Ja, ich finde, dass Schüler die Möglichkeit haben müssten, sich selbst zu gruppieren, und zwar nicht nach Leistungsorientierung, sondern nach Gesichtspunkten der sozialen Orientierung.
Mein Mann ging in so eine
Klasse und hat nur gute Erfahrungen gemacht. Seine Schulzeit
hat er sogar positiv erlebt, obwohl er auch „Nerd“ war. (Schon
komisch, daß sich als Erwachsene meistens dieselben ehemaligen
Gruppen als Freunde, Partner und sogar Arbeitskollegen
zusammenfinden und sympathisch finden.
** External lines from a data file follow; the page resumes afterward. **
Lemma answered_poll jobID r s response reply : jobID ∉ [""; "."; ".."; "/"] -> or_Method r = "GET" ->
  answered (pollPath jobID) r s response reply ->
  CliTheory.lastReply "GET" reply /\ 
  ((rp_Status response <> 200 /\ (rp_Status response < 200 \/ 300 <= rp_Status response)) \/
   exists detail row, rp_Status response = 200 /\ rp_Body response = DetailBody detail /\
     jobs (db s) !! jobID = Some row /\ j_State (jd_Job detail) = jr_state row).
Proof.
  intros Hj Hm (server & clock & q & [Hqm Hqp _] & Hresp & ->).
  pose proof (pollPath_segments jobID Hj) as Hpath.
  assert (Hd : dispatch server clock q = authenticateAPI server clock q (getJobDetail jobID)).
  { rewrite (HttpTheory.dispatch_plain clock server q ["api"; "v1"; "jobs"; jobID]).
    - unfold routed, rq_Path. rewrite Hqp, Hpath, Hqm, Hm.
      assert (Hne : jobID <> "/") by (intros ->; apply Hj; set_solver). rewrite (detail_routed jobID Hne).
      unfold api. cbn [matchPath]. repeat match goal with |- context [(?x =? ?y)%string] =>
        first [change (x =? y)%string with true | apply String.eqb_neq in Hne; rewrite Hne]; cbv iota end. reflexivity.
    - unfold rq_Path. by rewrite Hqp.
    - apply bool_decide_eq_true. split; [done|].
      repeat (constructor; [unfold HttpTheory.kept; first [exact Hj|set_solver]|]). constructor. }
  assert (E : response = withRequestID (rq_ID q) (authenticateAPI server clock q (getJobDetail jobID) s).1).
  { rewrite Hresp. unfold ServeHTTP. rewrite Hd. by destruct (authenticateAPI _ _ _ _ s). }
  rewrite E. cbn [withRequestID rp_Status rp_Location rp_Body]. clear E Hd.
  assert (Hlast : forall code, code ∈ [401; 404; 500] ->
    redirectBehavior "GET" code = None /\ (code <> 200 /\ (code < 200 \/ 300 <= code))).
  { intros code Hc. repeat (apply elem_of_cons in Hc as [->|Hc]; [split; [reflexivity|lia]|]). by apply elem_of_nil in Hc. }
  destruct (authenticate_answers server clock q (getJobDetail jobID) s) as [[Hst Hloc]|(s1 & Hjobs & ->)].
  - split; [by right|]. left. apply Hlast. set_solver.
  - destruct (detail_answers jobID s1) as [Hloc [Hst|(detail & row & -> & Hrow & Hst)]].
    + split; [by right|]. left. apply Hlast. set_solver.
    + split; [by right|]. right. exists detail, row. rewrite <- Hjobs. by split_and!.
Qed.

Lemma finalState_terminal st : finalState (JobState_text st) = terminal st.
Proof. by destruct st. Qed.

Lemma sliceTo_fits n s : len s <= n -> sliceTo n s = s.
Proof.
  intros Hl. unfold sliceTo. rewrite take_ge; [apply String.string_of_list_ascii_of_string|].
  rewrite Utf8Theory.chars_length. unfold len in Hl. lia.
Qed.

(** A readable detail is what the command reads. *)
Lemma reply_detail response detail : rp_Status response = 200 -> rp_Body response = DetailBody detail -> readable response ->
  replyBody (Answered (rp_Status response) (statusLine (rp_Status response)) (rp_Location response)
    (detailBody (rp_Body response))) = Ok (detailBody (DetailBody detail)).
Proof. intros Hs Hb Hr. unfold readable in Hr. rewrite Hb in *. unfold replyBody. by rewrite Hs, sliceTo_fits. Qed.

Lemma running_continues jobID r reply : jobID ∉ [""; "."; ".."; "/"] -> or_Method r = "GET" ->
  findsRunning jobID r reply -> CliTheory.continues reply.
Proof.
  intros Hj Hm (s & response & row & Ha & Hst & Hr & Hrow & Hterm).
  destruct (answered_poll _ _ _ _ _ Hj Hm Ha) as [Hl [[? _]|(detail & row' & _ & Hb & Hrow' & Hs)]]; [done|].
  split; [exact Hl|]. destruct Ha as (_ & _ & _ & _ & _ & ->). eexists _, _. split_and!.
  - by apply reply_detail.
  - apply detail_state.
  - rewrite finalState_terminal, Hs. by simplify_option_eq.
Qed.

Lemma last_stops jobID r reply result acts : jobID ∉ [""; "."; ".."; "/"] -> or_Method r = "GET" ->
  lastPoll jobID r reply result acts -> CliTheory.stops reply result acts.
Proof.
  intros Hj Hm [s response row Ha Hst Hr Hrow Hterm|s response Ha Hst|reason ->].
  - destruct (answered_poll _ _ _ _ _ Hj Hm Ha) as [Hl [[? _]|(detail & row' & _ & Hb & Hrow' & Hs)]]; [done|].
    split; [exact Hl|]. destruct Ha as (_ & _ & _ & _ & _ & ->). right. eexists _, _. split_and!.
    + by apply reply_detail.
    + apply detail_state.
    + rewrite finalState_terminal, Hs. by simplify_option_eq.
    + done.
    + by rewrite Hb.
  - destruct (answered_poll _ _ _ _ _ Hj Hm Ha) as [Hl [[_ Hout]|(detail & row' & ? & _)]]; [|done].
    split; [exact Hl|]. left. eexists. split_and!; [|done|done]. destruct Ha as (_ & _ & _ & _ & _ & ->).
    unfold replyBody. cbv zeta. destruct (Z.ltb_spec (rp_Status response) 200); [done|].
    destruct (Z.leb_spec 300 (rp_Status response)); [done|lia].
  - split; [done|]. left. by eexists.
Qed.
End polls.
End PollTheory.

(** *** Credentials *)

Module CredentialTheory.
Section credentials.
Context `{Env}.

Ltac untouched := intros Hp; exact Hp.

Lemma setTokenUsed_held raw workerID h now d : workerHeld raw workerID d ->
  workerHeld raw workerID (with_worker_tokens (alter (setTokenUsed now) h (worker_tokens d)) d).
Proof.
  intros [(t & Ht & Hr) Hw]. split; [|exact Hw]. cbn. destruct (decide (h = sha256 raw)) as [->|].
  - rewrite lookup_alter_eq, Ht. by eexists.
  - rewrite lookup_alter_ne by done. by exists t.
Qed.

Lemma perform_worker_held raw workerID now c : obeys (preserves (workerHeld raw workerID)) (perform now c).
Proof.
  assert (Hseen : forall w request t d, workerHeld raw workerID d ->
    workerHeld raw workerID (with_workers (alter (setSeen request t) w (workers d)) d)).
  { intros w request t d [Ht Hw]. split; [exact Ht|]. cbn. by apply lookup_alter_is_Some. }
  destruct c; try solve [obey untouched].
  - obey idtac; intros [(t & Ht & Hr) Hw]; runs; split.
    + by exists t.
    + cbn. apply lookup_insert_is_Some'. by right.
    + exists t. split; [|done]. cbn. rewrite lookup_insert_ne; [done|]. intros E. destruct H2 as [Hn _]. congruence.
    + exact Hw.
  - obey idtac. intros Hh. by apply setTokenUsed_held.
  - obey ltac:(first [untouched|intros Hh; by apply Hseen]).
Qed.

Lemma held_accepted raw workerID d request : workerHeld raw workerID d ->
  bearerToken request = Some raw -> exists credential,
  requestWorker request d = Some credential /\ wc_WorkerID credential = workerID.
Proof.
  intros [(t & Ht & <- & Hr) [w Hw]] Hb. unfold requestWorker, tokenWorker. rewrite Hb. cbn [mbind option_bind].
  rewrite Ht. cbn [mbind option_bind]. rewrite Hw. cbn [mbind option_bind]. rewrite bool_decide_eq_true_2 by done.
  by eexists.
Qed.

Lemma CreateWorker_ok now name raw labels credential s s' :
  CreateWorker now name raw labels s = (Ok credential, s') -> workerHeld raw (wc_WorkerID credential) (db s').
Proof.
  unfold CreateWorker, insertWorker, insertWorkerToken. intros Hr. runs. subst credential. split; cbn.
  - eexists. split; [apply lookup_insert_eq|done].
  - by rewrite lookup_insert_eq.
Qed.

Lemma CreateAPIToken_held now name raw token s s' : CreateAPIToken now name raw s = (Ok token, s') ->
  tokenHeld (sha256 raw) token (db s').
Proof.
  intros (Hn & Hu & ->)%AuthTheory.CreateAPIToken_ok. split.
  - eexists. split; [apply lookup_insert_eq|done].
  - intros id row Hrow Hh. simpl in Hrow. apply lookup_insert_Some in Hrow as [[<- _]|[_ Hrow]]; [done|].
    by destruct (Hu _ _ Hrow).
Qed.

Lemma held_operator raw token server request d : tokenHeld (sha256 raw) token d ->
  bearerToken request = Some raw -> operatorAuthorized server request d.
Proof.
  intros [(row & Hrow & Hh & _ & _ & Hr) _] Hb. exists raw. split; [done|]. right. intros E.
  assert (Hin : (tok_ID token, row) ∈ tokenRows d (sha256 raw)) by by apply elem_of_rowsWhere.
  rewrite E in Hin. by apply elem_of_nil in Hin.
Qed.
Wird man ein anderer
Mensch je nach schulischer Hackordnung?)
Stimmt! 
schon am Schulabschlussabend bröckelt bereits ein Teil der Hierarchie weg, ein paar Jahre später ist nicht mehr viel davon da;
aber auch zu den meisten Leuten dieser In-Out-Group-Klasse hatte ich ab dem Zeitpunkt, an dem ich aus der Klasse draußen war ein ganz anderes Verhältnis.
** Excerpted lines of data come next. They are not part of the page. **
(* ===== verification/Supervise.v ===== *)
(** * The supervisor of an attempt (cmd/lcjs/supervise.go)

    lcjs supervise starts the command of a job, waits for it and leaves its exit
    status in a file. Between any two of its actions, and in the middle of a
    write, the machine can read its files, send it a signal or stop it, so the
    command is a state machine: [supervise] takes one thing that happens. *)

From S2P Require Import Prelude Utf8 Times GoLib Encoding FloatText Ids Domain Validate Database Jobs Health Events.
From S2P Require Import Lifecycle Auth Scheduler Sync WorkerStore Agent Paths Source Executor Details Report Http Sampler Cli.

Definition superviseUsage : string := "usage: lcjs supervise --status PATH -- COMMAND [ARG...]".

(** The path of the status file, and the command with its arguments. *)
Definition superviseArguments (arguments : list string) : result CliError (string * list string) :=
  match parseFlags [("status", anyText)] arguments [] with
  | Err e => Err (FlagsError e)
  | Ok (given, command) =>
      let statusPath := flagValue "status" "" given in
      if (statusPath =? "")%string || bool_decide (command = []) then Err (Usage superviseUsage)
      else Ok (statusPath, command)
  end.

(** What process.Wait returns. *)
Inductive Exit :=
  | Success
  | ExitError (code : Z) (text : string)     (* an exec.ExitError; -1 after a signal *)
  | WaitError (text : string).

(** The status of a process that could not be started, and of one that ended. *)
Definition unstarted (now : time) (text : string) : RunStatus :=
  {| rs_ExitCode := -1; rs_Error := text; rs_FinishedAt := now |}.
Definition exitStatus (now : time) (exit : Exit) : RunStatus :=
  match exit with
  | Success => {| rs_ExitCode := 0; rs_Error := ""; rs_FinishedAt := now |}
  | ExitError code text => {| rs_ExitCode := code; rs_Error := text; rs_FinishedAt := now |}
  | WaitError text => {| rs_ExitCode := -1; rs_Error := text; rs_FinishedAt := now |}
  end.

Inductive SuperviseError :=
  | CreateStatus (reason : string)
  | WriteStatus
  | PublishStatus (reason : string).

(** json.NewEncoder(file).Encode(status), without the newline behind it. *)
Class StatusText := encodeStatus : RunStatus -> option string.

(** Where the command stands. The rest of a text that is being written is None
    when the status does not encode. *)
Inductive Stage :=
  | Starting                                          (* before process.Start *)
  | Started                                           (* before signal.Notify *)
  | Waiting                                           (* in process.Wait *)
  | Stopping (exit : Exit)                            (* before signal.Stop *)
  | Reporting (status : RunStatus)                    (* before the file is created *)
  | Writing (status : RunStatus) (rest : option string)
  | Publishing (status : RunStatus)                   (* before the rename *)
  | Over (r : result SuperviseError unit).

Inductive SupervisorSignal := Terminate | Interrupt | Kill.

#[export] Instance SupervisorSignal_eq_dec : EqDecision SupervisorSignal.
Proof. solve_decision. Defined.

(** The machine: its files, the supervisor, the signals in its channel, and
    those sent on to the job. *)
Record World := {
  w_files : gmap string string; w_stage : Stage; w_alive : bool;
  w_channel : list SupervisorSignal; w_forwarded : list SupervisorSignal;
}.

(** What happens next. *)
Inductive SupervisorEvent :=
  | Start (now : time) (failure : option string)
  | Notify
  | Signaled (s : SupervisorSignal)
  | Forward
  | Wait (exit : Exit)
  | StopSignals (now : time)
  | CreateFile (failure : option string)
  | WriteSome (n : Z)
  | CloseFile (failed : bool)
  | RenameFile (failure : option string).

Definition at_stage (s : Stage) (w : World) : World :=
  {| w_files := w_files w; w_stage := s; w_alive := w_alive w; w_channel := w_channel w; w_forwarded := w_forwarded w |}.
Definition with_files (f : gmap string string) (w : World) : World :=
  {| w_files := f; w_stage := w_stage w; w_alive := w_alive w; w_channel := w_channel w; w_forwarded := w_forwarded w |}.
(** The command has returned. *)
Definition over (r : result SuperviseError unit) (w : World) : World :=
  {| w_files := w_files w; w_stage := Over r; w_alive := false; w_channel := w_channel w; w_forwarded := w_forwarded w |}.

(** signal.Notify(signals, SIGTERM, SIGINT) is in force. *)
Definition handles (s : Stage) : bool := match s with Waiting | Stopping _ => true | _ => false end.

(** The channel keeps four signals; without a handler a signal ends the process. *)
Definition receiveSignal (s : SupervisorSignal) (w : World) : World :=
  if handles (w_stage w) && negb (bool_decide (s = Kill)) then
    {| w_files := w_files w; w_stage := w_stage w; w_alive := w_alive w;
       w_channel := if (length (w_channel w) <? 4)%nat then w_channel w ++ [s] else w_channel w;
       w_forwarded := w_forwarded w |}
  else
    {| w_files := w_files w; w_stage := w_stage w; w_alive := false; w_channel := w_channel w;
       w_forwarded := w_forwarded w |}.

Section supervise.
Context `{StatusText} (statusPath : string) (pid : Z).

Definition temporary : string := statusPath +:+ ".tmp-" +:+ decimalText pid.

(** os.O_EXCL: the file must not exist. *)
Definition writeStatus (e : SupervisorEvent) (w : World) : option World :=
  match e, w_stage w with
  | CreateFile failure, Reporting status =>
      match failure, w_files w !! temporary with
      | Some reason, _ => Some (over (Err (CreateStatus reason)) w)
      | None, Some _ => Some (over (Err (CreateStatus "file exists")) w)
      | None, None =>
          Some (at_stage (Writing status ((λ text, text +:+ lineEnd) <$> encodeStatus status))
                  (with_files (<[temporary := ""]> (w_files w)) w))
      end
  | WriteSome n, Writing status (Some rest) =>
      let written := default "" (w_files w !! temporary) in
      Some (at_stage (Writing status (Some (sliceFrom n rest)))
              (with_files (<[temporary := written +:+ sliceTo n rest]> (w_files w)) w))
  | CloseFile failed, Writing status (Some rest) =>
      if failed then Some (over (Err WriteStatus) w)
      else if (rest =? "")%string then Some (at_stage (Publishing status) w) else None
  | CloseFile _, Writing _ None => Some (over (Err WriteStatus) w)
  | RenameFile (Some reason), Publishing status => Some (over (Err (PublishStatus reason)) w)
  | RenameFile None, Publishing status =>
      data ← w_files w !! temporary;
      Some (over (Ok tt) (with_files (<[statusPath := data]> (delete temporary (w_files w))) w))
  | _, _ => None
  end.

(** One event of a supervisor that runs; None where it cannot happen now. *)
Definition supervise (e : SupervisorEvent) (w : World) : option World :=
  if negb (w_alive w) then None
  else
    match e, w_stage w with
    | Start now (Some text), Starting => Some (at_stage (Reporting (unstarted now text)) w)
    | Start _ None, Starting => Some (at_stage Started w)
    | Notify, Started => Some (at_stage Waiting w)
    | Wait exit, Waiting => Some (at_stage (Stopping exit) w)
    | StopSignals now, Stopping exit => Some (at_stage (Reporting (exitStatus now exit)) w)
    | Signaled s, _ => Some (receiveSignal s w)
    | Forward, _ =>
        match w_channel w with
        | [] => None
        | s :: rest =>
            Some {| w_files := w_files w; w_stage := w_stage w; w_alive := w_alive w; w_channel := rest;
                    w_forwarded := w_forwarded w ++ [s] |}
        end
    | _, _ => writeStatus e w
    end.

Fixpoint superviseAll (events : list SupervisorEvent) (w : World) : option World :=
  match events with
  | [] => Some w
  | e :: rest => w' ← supervise e w; superviseAll rest w'
  end.

(** The command as it begins, on a machine with some files. *)
Definition runSupervise (files : gmap string string) : World :=
  {| w_files := files; w_stage := Starting; w_alive := true; w_channel := []; w_forwarded := [] |}.
End supervise.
- Die Lehrer mehr in den sozialen Verband einbringen anstatt
in der Rolle der Wärter zu belassen.
Das halte ich für einen sehr wichtigen Punkt;
ich finde, dass Lehrer katastrophal und völlig falsch ausgebildet sind;
ich bräuchte eigentlich die kompletten 13 Schuljahre keinen Lehrer, der Schulstoff-Fachwissen besitzt, das wesentlich über den Schulstoff hinausgeht;
es bräuchte aber Lehrer, die gelernt haben, die ganzen Kämpfe um Identität und Hierarchie einer Klasse zu lesen, die den Schülern vermitteln können, welche Rollen ihnen in den jeweiligen Klassenverbänden zugewiesen werden und nach welchen sozialen Mechanismen dies geschieht, und vor allem wie sie damit umgehen können;
ich denke, man könnte leicht mit Maßnahmen wie solchen:
http://www.amazon.de/Verstehen-Verurteilen-Psychoana…
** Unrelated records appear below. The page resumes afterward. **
(* ===== verification/SuperviseProperties.v ===== *)
(** * The supervisor: the properties

    Whatever happens to the supervisor, and whenever its machine is looked at,
    the agent concludes from the status file and the process what became of the
    job. *)

From S2P Require Import Prelude Utf8 Times GoLib Encoding FloatText Ids Domain Validate ValidateSpec Database Jobs Health Events.
From S2P Require Import Lifecycle Auth Scheduler Sync WorkerStore WorkerLog Control Agent WorkerProperties Paths Source Executor.
From S2P Require Import ExecutorLog Ingest Attempts Details Report Http Sampler Cli Supervise Scenario ExecutorScenario ExecutorProperties.

(** A status as it is read back: its error went through encoding/json. *)
Definition jsonStatus (s : RunStatus) : RunStatus :=
  {| rs_ExitCode := rs_ExitCode s; rs_Error := jsonText (rs_Error s); rs_FinishedAt := rs_FinishedAt s |}.

(** What encoding/json does with a status. *)
Class StatusCodec `{StatusText} `{ExecEnv} := {
  status_codec status text : encodeStatus status = Some text ->
    decodeStatus (text +:+ lineEnd) = Some (jsonStatus status);
}.

(** What the events say became of the job. *)
Inductive outcome (events : list SupervisorEvent) : RunStatus -> Prop :=
  | outcome_unstarted now text : Start now (Some text) ∈ events -> outcome events (unstarted now text)
  | outcome_exit exit now : Wait exit ∈ events -> StopSignals now ∈ events -> outcome events (exitStatus now exit).

(** The agent looks at the machine twice: it reads the status file in one world
    and, when there is none, asks for the process in another. *)
Record looked (statusPath : string) (pid : Z) (atFile atProcess : World) (h : Host) (command : StoredCommand) : Prop := {
  lo_path : sc_StatusPath command = statusPath;
  lo_pid : sc_PID command = pid /\ 0 < pid;
  lo_file : h_file h statusPath =
    match w_files atFile !! statusPath with None => Absent | Some data => Contents data None end;
  lo_alive : h_alive h pid = w_alive atProcess;
}.

Module SuperviseTheory.
Import MetricTheory.
Section theory.
Context `{StatusText} `{ExecEnv} (statusPath : string) (pid : Z).

Abbreviation tmp := (temporary statusPath pid).

Lemma temporary_ne : tmp <> statusPath.
Proof.
  unfold temporary. intros E. apply (f_equal (λ s, length (chars s))) in E. rewrite !chars_app, !length_app in E. cbn in E. lia.
Qed.

(** What holds in every stage. *)
Definition stageOk (events : list SupervisorEvent) (w : World) : Prop :=
  match w_stage w with
  | Starting | Started | Waiting => True
  | Stopping exit => Wait exit ∈ events
  | Reporting status => outcome events status
  | Writing status None => True
  | Writing status (Some rest) => outcome events status /\ exists text written, encodeStatus status = Some text /\
      w_files w !! tmp = Some written /\ written +:+ rest = text +:+ lineEnd
  | Publishing status => outcome events status /\ exists text, encodeStatus status = Some text /\
      w_files w !! tmp = Some (text +:+ lineEnd)
  | Over (Err _) => True
  | Over (Ok _) => exists status text, outcome events status /\ encodeStatus status = Some text /\
      w_files w !! statusPath = Some (text +:+ lineEnd)
  end.

Definition published (w : World) : Prop := exists u, w_stage w = Over (Ok u).

Record inv (events : list SupervisorEvent) (w : World) : Prop := {
  in_stage : stageOk events w;
  in_file : ~ published w -> w_files w !! statusPath = None;
  in_dead : w_alive w = false -> (exists s, Signaled s ∈ events) \/ exists r, w_stage w = Over r;
}.

Lemma outcome_more events e status : outcome events status -> outcome (events ++ [e]) status.
Proof. intros [now text Hi|exit now Hw Hs]; constructor; apply elem_of_app; by left. Qed.

Lemma last_event (events : list SupervisorEvent) e : e ∈ events ++ [e].
Proof. apply elem_of_app. right. by apply list_elem_of_singleton. Qed.

Lemma stageOk_more events e w : stageOk events w -> stageOk (events ++ [e]) w.
Proof.
  unfold stageOk. destruct (w_stage w) as [| | |exit|st|st [rest|]|st|[u|er]]; try done.
  - intros Hw. apply elem_of_app. by left.
  - apply outcome_more.
  - intros [Ho He]. split; [by apply outcome_more|done].
  - intros [Ho He]. split; [by apply outcome_more|done].
  - intros (st & text & Ho & He). exists st, text. split; [by apply outcome_more|done].
Qed.

Lemma slice_split n s : sliceTo n s +:+ sliceFrom n s = s.
Proof. unfold sliceTo, sliceFrom. by rewrite <- unchars_app, take_drop, Utf8Theory.unchars_chars. Qed.

(** A step within the command: the files stay, or only the temporary changes. *)
Lemma inv_stage events w stage files : w_alive w = true -> (~ published w -> w_files w !! statusPath = None) ->
  ~ published w -> (forall u, stage <> Over (Ok u)) -> (forall p, p <> tmp -> files !! p = w_files w !! p) ->
  stageOk events (at_stage stage (with_files files w)) -> inv events (at_stage stage (with_files files w)).
Proof.
  intros Ha Hf Hp Hno Hfiles Hs. split; [done| |cbn; congruence].
  intros _. cbn. rewrite Hfiles by exact (not_eq_sym temporary_ne). by apply Hf.
Qed.

Lemma inv_over events w e : (~ published w -> w_files w !! statusPath = None) -> ~ published w ->
  inv events (over (Err e) w).
Proof. intros Hf Hp. split; [done|intros _; by apply Hf|]. intros _. right. by eexists. Qed.

Lemma at_same stage w : at_stage stage w = at_stage stage (with_files (w_files w) w).
Proof. done. Qed.

Lemma sliceTo_all s : sliceTo (len s) s = s.
Proof. unfold sliceTo. rewrite take_ge; [apply Utf8Theory.unchars_chars|]. rewrite <- length_chars. lia. Qed.

Lemma sliceFrom_all s : sliceFrom (len s) s = "".
Proof. unfold sliceFrom. rewrite drop_ge; [done|]. rewrite <- length_chars. lia. Qed.

Lemma writeStatus_inv events e w w' : inv events w -> w_alive w = true -> writeStatus statusPath pid e w = Some w' ->
  inv (events ++ [e]) w'.
Proof.
  intros [Hs Hf _] Ha Hw. apply (stageOk_more _ e) in Hs. unfold writeStatus in Hw. unfold stageOk in Hs.
  destruct e as [| | | | | |failure|n|failed|[reason|]], (w_stage w) as [| | |exit'|st|st [rest|]|st|r] eqn:Est; try discriminate Hw;
    assert (Hp : ~ published w) by (intros [u Hu]; congruence).
  - destruct failure as [reason|]; [injection Hw as <-; by apply inv_over|].
    destruct (w_files w !! tmp) as [data|]; injection Hw as <-; [by apply inv_over|].
    apply inv_stage; [done..| |].
    + intros p Hne. by rewrite lookup_insert_ne.
    + unfold stageOk. cbn. destruct (encodeStatus st) as [text|] eqn:Et; [|done]. cbn. split; [done|].
      exists text, "". split_and!; [done|apply lookup_insert_eq|done].
  - injection Hw as <-. destruct Hs as (Ho & text & written & Et & Hw & E). apply inv_stage; [done..| |].
    + intros p Hne. by rewrite lookup_insert_ne.
    + unfold stageOk. cbn. split; [done|]. exists text, (written +:+ sliceTo n rest).
      split_and!; [done|rewrite Hw; apply lookup_insert_eq|]. by rewrite string_app_assoc, slice_split.
  - destruct failed; [injection Hw as <-; by apply inv_over|]. destruct (String.eqb_spec rest "") as [->|]; [|done].
    injection Hw as <-. destruct Hs as (Ho & text & written & Et & Hw & E). rewrite at_same. apply inv_stage; [done..|].
    unfold stageOk. cbn. split; [done|]. exists text. split; [done|]. by rewrite Hw, <- E, string_app_nil_r.
  - injection Hw as <-. by apply inv_over.
  - injection Hw as <-. by apply inv_over.
  - destruct Hs as (Ho & text & Et & Hdata). rewrite Hdata in Hw. injection Hw as <-. split.
    + exists st, text. split_and!; [done..|]. apply lookup_insert_eq.
    + intros Hn. destruct Hn. by exists tt.
    + intros _. right. by eexists.
Qed.

Lemma supervise_inv events e w w' : inv events w -> supervise statusPath pid e w = Some w' -> inv (events ++ [e]) w'.
Proof.
  intros Hi Hw. unfold supervise in Hw. destruct (w_alive w) eqn:Ha; [|discriminate Hw]. cbn [negb] in Hw.
  pose proof (last_event events e) as He. pose proof Hi as [Hs Hf _]. apply (stageOk_more _ e) in Hs.
  destruct e as [now [text|]| |s| |exit|now|failure|n|failed|failure];
    try (eapply writeStatus_inv; [exact Hi|exact Ha|]; destruct (w_stage w); exact Hw).
  4: { injection Hw as <-. unfold receiveSignal. destruct (_ && _); split; cbn; [exact Hs|exact Hf|congruence|exact Hs|exact Hf|].
       intros _. left. by exists s. }
  4: { destruct (w_channel w); [done|]. injection Hw as <-. split; cbn; [exact Hs|exact Hf|congruence]. }
  all: unfold stageOk in Hs; destruct (w_stage w) as [| | |exit'|st|st rest|st|r] eqn:Est; try discriminate Hw;
    assert (Hp : ~ published w) by (intros [u Hu]; congruence); injection Hw as <-; rewrite at_same;
    apply inv_stage; try done.
  - by apply (outcome_unstarted _ now).
  - by apply (outcome_exit _ exit').
Qed.

Lemma superviseAll_inv before events w w' : inv before w -> superviseAll statusPath pid events w = Some w' ->
  inv (before ++ events) w'.
Proof.
  revert before w. induction events as [|e events IH]; intros before w Hi Hw.
  - injection Hw as <-. by rewrite app_nil_r.
  - cbn in Hw. destruct (supervise statusPath pid e w) as [w1|] eqn:E; [|done].
    rewrite cons_middle, (assoc_L (++)). eapply IH; [|exact Hw]. by eapply supervise_inv.
Qed.

Lemma reached_inv events files w : files !! statusPath = None ->
  superviseAll statusPath pid events (runSupervise files) = Some w -> inv events w.
Proof. intros Hn. apply (superviseAll_inv []). by split. Qed.

(** Nothing is at the path of the status until the status is. *)
Lemma file_published events w data : inv events w -> w_files w !! statusPath = Some data -> w_stage w = Over (Ok tt).
Proof.
  intros [_ Hf _] Hd. destruct (w_stage w) as [| | | | | | |[[]|e]] eqn:Est; try done.
  all: rewrite Hf in Hd; [discriminate Hd|]; intros [u Hu]; congruence.
Qed.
(hier leitet ein Psychoanalytiker ein Gruppen-Sitzungs-Seminar mit Jurastudenten)
die Gruppendynamiken eines Klassenverbands den Schülern bewusst machen, so dass diese lernen würden, die ganzen Hierarchisierungskämpfe von sich und ihrer Identitätsbildung ein gutes Stück weit fernzuhalten, stattdessen auf die Situation zu attribuieren.
Aber einen Scheiß tut man, und nach den Pisser-Studien tut man noch mehr einen Scheiß …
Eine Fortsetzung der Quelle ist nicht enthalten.